▸ Task statement
Return exactly the span of lines in the following data that opens with the line containing "check resp (withType" and closes with the line containing "ReqBindings req = b :: bs ->". Include nothing else.

▸ Records shown
▬▬▬▬▬▬▬▬▬▬

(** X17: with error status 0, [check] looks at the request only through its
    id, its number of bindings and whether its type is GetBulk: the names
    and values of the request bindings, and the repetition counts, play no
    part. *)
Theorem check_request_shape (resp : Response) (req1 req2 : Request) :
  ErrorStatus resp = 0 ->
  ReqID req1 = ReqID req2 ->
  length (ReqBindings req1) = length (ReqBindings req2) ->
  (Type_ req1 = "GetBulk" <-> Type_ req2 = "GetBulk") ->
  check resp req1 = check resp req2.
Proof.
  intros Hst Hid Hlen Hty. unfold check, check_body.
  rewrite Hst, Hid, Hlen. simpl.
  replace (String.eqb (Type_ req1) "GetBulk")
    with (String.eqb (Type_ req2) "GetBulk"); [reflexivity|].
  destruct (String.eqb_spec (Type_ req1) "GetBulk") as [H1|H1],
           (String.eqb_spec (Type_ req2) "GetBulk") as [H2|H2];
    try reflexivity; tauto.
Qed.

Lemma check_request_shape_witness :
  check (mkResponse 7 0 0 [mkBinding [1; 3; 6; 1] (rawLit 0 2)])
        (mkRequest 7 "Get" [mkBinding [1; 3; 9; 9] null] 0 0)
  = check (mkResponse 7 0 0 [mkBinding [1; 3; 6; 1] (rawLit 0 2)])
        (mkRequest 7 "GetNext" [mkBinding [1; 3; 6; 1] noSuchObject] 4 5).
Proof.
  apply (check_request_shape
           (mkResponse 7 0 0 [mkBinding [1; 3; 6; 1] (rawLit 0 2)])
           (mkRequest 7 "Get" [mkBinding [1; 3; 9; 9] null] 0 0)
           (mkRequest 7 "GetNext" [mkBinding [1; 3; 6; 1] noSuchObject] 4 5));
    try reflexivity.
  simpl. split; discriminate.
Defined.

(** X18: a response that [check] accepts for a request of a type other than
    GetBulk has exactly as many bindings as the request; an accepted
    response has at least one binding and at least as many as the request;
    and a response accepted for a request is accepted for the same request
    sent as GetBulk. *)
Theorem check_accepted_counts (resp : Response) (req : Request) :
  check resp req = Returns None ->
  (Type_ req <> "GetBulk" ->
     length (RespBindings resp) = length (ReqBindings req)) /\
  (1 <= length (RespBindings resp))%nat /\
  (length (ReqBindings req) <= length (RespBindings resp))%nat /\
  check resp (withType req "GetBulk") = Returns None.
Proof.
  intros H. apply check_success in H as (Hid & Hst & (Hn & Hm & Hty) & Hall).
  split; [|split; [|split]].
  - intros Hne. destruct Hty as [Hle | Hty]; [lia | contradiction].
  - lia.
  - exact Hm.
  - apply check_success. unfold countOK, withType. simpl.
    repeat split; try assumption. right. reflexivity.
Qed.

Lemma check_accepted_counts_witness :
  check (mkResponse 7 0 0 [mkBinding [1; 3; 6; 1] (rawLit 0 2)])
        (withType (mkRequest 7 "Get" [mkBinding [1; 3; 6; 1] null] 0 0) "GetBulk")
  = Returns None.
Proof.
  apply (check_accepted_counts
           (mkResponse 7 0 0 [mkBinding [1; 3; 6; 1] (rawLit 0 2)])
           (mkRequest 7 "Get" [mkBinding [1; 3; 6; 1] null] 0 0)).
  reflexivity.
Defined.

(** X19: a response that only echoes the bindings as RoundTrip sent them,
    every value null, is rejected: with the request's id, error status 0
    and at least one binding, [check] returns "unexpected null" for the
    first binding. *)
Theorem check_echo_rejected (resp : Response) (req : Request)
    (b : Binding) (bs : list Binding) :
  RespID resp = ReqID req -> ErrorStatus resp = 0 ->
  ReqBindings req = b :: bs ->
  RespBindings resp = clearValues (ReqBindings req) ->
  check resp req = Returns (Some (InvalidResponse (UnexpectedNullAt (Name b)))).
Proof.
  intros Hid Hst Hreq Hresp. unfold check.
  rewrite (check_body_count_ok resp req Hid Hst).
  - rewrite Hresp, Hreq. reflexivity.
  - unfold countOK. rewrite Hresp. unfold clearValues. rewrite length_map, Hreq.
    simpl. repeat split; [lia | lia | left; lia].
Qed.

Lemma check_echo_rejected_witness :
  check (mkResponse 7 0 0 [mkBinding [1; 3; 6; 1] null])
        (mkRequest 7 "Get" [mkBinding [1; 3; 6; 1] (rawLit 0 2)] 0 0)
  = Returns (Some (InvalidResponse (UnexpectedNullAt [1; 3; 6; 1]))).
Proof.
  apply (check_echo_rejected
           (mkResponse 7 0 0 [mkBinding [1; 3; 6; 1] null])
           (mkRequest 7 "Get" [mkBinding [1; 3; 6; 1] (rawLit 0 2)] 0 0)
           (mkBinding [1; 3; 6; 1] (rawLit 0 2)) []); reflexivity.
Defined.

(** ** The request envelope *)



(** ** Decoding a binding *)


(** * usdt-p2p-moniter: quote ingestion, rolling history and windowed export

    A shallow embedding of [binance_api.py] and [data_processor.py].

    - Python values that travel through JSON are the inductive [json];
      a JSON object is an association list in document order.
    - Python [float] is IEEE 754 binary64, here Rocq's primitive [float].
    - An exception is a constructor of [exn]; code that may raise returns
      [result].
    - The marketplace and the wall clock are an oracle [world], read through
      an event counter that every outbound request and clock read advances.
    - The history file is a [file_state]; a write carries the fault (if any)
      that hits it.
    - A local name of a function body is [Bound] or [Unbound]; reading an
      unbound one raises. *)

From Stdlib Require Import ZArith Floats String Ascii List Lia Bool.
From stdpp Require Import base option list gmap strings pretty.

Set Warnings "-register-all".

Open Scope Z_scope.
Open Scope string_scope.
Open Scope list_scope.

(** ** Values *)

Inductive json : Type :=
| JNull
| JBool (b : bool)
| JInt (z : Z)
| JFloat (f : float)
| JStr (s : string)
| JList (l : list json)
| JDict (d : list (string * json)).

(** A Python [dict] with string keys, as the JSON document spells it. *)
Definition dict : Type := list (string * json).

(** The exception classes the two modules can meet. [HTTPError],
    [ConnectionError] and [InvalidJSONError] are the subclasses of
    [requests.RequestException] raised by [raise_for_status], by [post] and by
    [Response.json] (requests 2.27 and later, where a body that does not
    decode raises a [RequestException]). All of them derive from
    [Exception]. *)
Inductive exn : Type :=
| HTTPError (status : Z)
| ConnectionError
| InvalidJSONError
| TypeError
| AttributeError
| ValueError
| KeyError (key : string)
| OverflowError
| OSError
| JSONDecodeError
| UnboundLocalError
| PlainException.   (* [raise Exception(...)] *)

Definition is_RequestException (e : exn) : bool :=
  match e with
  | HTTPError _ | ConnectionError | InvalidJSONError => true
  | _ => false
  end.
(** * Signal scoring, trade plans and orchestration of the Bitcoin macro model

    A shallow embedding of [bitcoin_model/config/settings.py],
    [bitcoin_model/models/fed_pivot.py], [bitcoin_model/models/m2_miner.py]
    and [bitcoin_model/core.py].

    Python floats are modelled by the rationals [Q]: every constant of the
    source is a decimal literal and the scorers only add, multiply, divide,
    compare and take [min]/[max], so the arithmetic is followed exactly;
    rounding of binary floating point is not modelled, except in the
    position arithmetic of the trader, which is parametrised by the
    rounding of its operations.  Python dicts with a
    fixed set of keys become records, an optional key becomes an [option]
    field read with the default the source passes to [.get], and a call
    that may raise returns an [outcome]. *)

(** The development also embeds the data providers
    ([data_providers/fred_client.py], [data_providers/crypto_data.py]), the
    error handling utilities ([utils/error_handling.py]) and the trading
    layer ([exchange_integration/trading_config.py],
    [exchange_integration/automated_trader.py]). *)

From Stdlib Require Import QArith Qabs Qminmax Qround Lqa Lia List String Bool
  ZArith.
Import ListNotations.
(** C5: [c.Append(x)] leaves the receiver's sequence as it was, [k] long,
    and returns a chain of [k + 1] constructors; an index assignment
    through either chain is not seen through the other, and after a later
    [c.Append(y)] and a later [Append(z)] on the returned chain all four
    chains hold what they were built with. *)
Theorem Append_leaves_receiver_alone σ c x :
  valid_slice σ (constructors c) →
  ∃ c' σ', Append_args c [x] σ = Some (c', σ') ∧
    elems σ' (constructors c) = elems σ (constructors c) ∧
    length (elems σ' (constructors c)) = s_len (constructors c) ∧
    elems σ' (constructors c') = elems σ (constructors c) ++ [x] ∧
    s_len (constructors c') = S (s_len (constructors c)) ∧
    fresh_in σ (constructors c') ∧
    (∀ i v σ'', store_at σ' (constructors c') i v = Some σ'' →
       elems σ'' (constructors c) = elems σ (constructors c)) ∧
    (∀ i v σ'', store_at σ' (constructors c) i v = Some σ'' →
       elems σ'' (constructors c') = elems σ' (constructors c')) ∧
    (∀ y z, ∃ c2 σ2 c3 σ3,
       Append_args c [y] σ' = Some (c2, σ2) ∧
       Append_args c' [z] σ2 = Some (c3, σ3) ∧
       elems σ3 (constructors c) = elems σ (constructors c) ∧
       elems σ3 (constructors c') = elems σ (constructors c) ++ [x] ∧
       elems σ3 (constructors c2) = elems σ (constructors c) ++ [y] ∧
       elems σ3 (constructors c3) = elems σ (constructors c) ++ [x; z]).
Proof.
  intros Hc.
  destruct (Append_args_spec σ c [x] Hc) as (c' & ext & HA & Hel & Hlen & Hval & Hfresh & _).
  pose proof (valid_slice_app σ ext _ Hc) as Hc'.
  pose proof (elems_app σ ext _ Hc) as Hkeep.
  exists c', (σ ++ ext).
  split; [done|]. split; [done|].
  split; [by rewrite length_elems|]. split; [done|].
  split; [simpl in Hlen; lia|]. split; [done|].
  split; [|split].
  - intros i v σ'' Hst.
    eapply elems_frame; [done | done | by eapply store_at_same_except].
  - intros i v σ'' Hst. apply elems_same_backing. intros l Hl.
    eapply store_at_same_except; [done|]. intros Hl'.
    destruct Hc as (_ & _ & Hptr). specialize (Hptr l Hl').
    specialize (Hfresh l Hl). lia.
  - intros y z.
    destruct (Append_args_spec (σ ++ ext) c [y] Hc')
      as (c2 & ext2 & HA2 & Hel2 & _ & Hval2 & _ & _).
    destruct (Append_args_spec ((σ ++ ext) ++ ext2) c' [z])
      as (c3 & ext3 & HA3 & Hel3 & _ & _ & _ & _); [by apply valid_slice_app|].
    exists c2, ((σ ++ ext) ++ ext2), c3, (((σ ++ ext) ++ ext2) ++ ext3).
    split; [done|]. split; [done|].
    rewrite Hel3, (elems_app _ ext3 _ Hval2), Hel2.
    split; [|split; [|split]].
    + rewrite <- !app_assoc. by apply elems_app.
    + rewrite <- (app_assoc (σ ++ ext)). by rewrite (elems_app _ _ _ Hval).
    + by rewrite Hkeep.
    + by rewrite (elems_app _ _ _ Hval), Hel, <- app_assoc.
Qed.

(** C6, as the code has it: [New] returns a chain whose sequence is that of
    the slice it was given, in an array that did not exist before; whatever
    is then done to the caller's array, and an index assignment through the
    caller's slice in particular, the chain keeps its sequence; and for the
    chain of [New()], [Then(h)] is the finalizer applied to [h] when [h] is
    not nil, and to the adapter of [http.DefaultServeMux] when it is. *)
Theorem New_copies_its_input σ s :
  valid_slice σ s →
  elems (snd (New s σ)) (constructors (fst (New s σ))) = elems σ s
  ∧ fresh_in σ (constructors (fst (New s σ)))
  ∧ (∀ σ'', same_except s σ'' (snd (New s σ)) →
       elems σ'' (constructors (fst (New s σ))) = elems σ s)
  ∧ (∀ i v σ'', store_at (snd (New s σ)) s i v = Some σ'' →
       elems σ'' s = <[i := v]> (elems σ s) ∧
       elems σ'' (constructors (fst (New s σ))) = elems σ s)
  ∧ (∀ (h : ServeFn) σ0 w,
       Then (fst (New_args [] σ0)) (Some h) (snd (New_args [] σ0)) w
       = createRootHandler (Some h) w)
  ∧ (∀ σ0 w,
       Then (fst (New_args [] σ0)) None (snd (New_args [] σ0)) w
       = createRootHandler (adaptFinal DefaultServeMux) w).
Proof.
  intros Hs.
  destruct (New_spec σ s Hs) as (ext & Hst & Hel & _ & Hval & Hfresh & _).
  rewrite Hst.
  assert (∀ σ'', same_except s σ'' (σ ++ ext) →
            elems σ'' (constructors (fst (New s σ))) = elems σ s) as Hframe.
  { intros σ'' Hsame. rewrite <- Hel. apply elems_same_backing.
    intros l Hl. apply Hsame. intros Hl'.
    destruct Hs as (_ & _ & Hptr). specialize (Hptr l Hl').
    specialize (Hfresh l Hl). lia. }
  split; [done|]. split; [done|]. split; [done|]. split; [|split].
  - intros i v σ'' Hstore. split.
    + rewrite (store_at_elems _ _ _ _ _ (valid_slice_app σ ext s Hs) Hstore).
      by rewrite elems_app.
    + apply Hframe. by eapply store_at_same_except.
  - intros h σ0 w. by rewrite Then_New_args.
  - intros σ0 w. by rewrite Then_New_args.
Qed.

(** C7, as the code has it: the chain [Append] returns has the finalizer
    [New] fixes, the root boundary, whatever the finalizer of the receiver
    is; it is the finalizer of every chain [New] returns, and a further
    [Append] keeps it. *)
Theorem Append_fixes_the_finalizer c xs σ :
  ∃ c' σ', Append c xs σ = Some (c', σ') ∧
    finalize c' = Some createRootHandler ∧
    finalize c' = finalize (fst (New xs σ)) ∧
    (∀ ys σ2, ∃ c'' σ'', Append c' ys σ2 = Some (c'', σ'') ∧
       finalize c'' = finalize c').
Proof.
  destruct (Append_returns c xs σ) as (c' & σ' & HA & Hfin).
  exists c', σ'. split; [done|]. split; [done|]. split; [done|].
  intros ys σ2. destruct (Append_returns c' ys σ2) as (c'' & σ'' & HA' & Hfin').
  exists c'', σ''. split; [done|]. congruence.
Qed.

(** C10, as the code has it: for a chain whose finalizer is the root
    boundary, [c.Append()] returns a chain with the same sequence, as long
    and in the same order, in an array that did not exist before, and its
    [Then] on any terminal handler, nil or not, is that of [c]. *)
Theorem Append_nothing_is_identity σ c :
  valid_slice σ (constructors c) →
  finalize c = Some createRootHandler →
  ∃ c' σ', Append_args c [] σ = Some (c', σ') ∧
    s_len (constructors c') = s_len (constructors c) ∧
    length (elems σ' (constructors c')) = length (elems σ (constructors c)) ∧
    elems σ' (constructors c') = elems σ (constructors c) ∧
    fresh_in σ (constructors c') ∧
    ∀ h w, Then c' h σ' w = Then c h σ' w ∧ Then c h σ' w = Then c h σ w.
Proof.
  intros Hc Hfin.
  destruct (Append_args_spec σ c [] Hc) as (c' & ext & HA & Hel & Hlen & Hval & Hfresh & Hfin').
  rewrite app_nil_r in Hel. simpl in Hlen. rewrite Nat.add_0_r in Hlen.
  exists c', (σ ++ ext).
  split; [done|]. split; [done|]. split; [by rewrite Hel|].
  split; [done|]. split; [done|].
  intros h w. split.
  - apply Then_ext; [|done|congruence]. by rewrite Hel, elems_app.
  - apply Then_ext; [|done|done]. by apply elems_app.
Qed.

▬▬▬▬▬▬▬▬▬▬

▸ Result
  check resp (withType req "GetBulk") = Returns None.
Proof.
  intros H. apply check_success in H as (Hid & Hst & (Hn & Hm & Hty) & Hall).
  split; [|split; [|split]].
  - intros Hne. destruct Hty as [Hle | Hty]; [lia | contradiction].
  - lia.
  - exact Hm.
  - apply check_success. unfold countOK, withType. simpl.
    repeat split; try assumption. right. reflexivity.
Qed.

Lemma check_accepted_counts_witness :
  check (mkResponse 7 0 0 [mkBinding [1; 3; 6; 1] (rawLit 0 2)])
        (withType (mkRequest 7 "Get" [mkBinding [1; 3; 6; 1] null] 0 0) "GetBulk")
  = Returns None.
Proof.
  apply (check_accepted_counts
           (mkResponse 7 0 0 [mkBinding [1; 3; 6; 1] (rawLit 0 2)])
           (mkRequest 7 "Get" [mkBinding [1; 3; 6; 1] null] 0 0)).
  reflexivity.
Defined.

(** X19: a response that only echoes the bindings as RoundTrip sent them,
    every value null, is rejected: with the request's id, error status 0
    and at least one binding, [check] returns "unexpected null" for the
    first binding. *)
Theorem check_echo_rejected (resp : Response) (req : Request)
    (b : Binding) (bs : list Binding) :
  RespID resp = ReqID req -> ErrorStatus resp = 0 ->
  ReqBindings req = b :: bs ->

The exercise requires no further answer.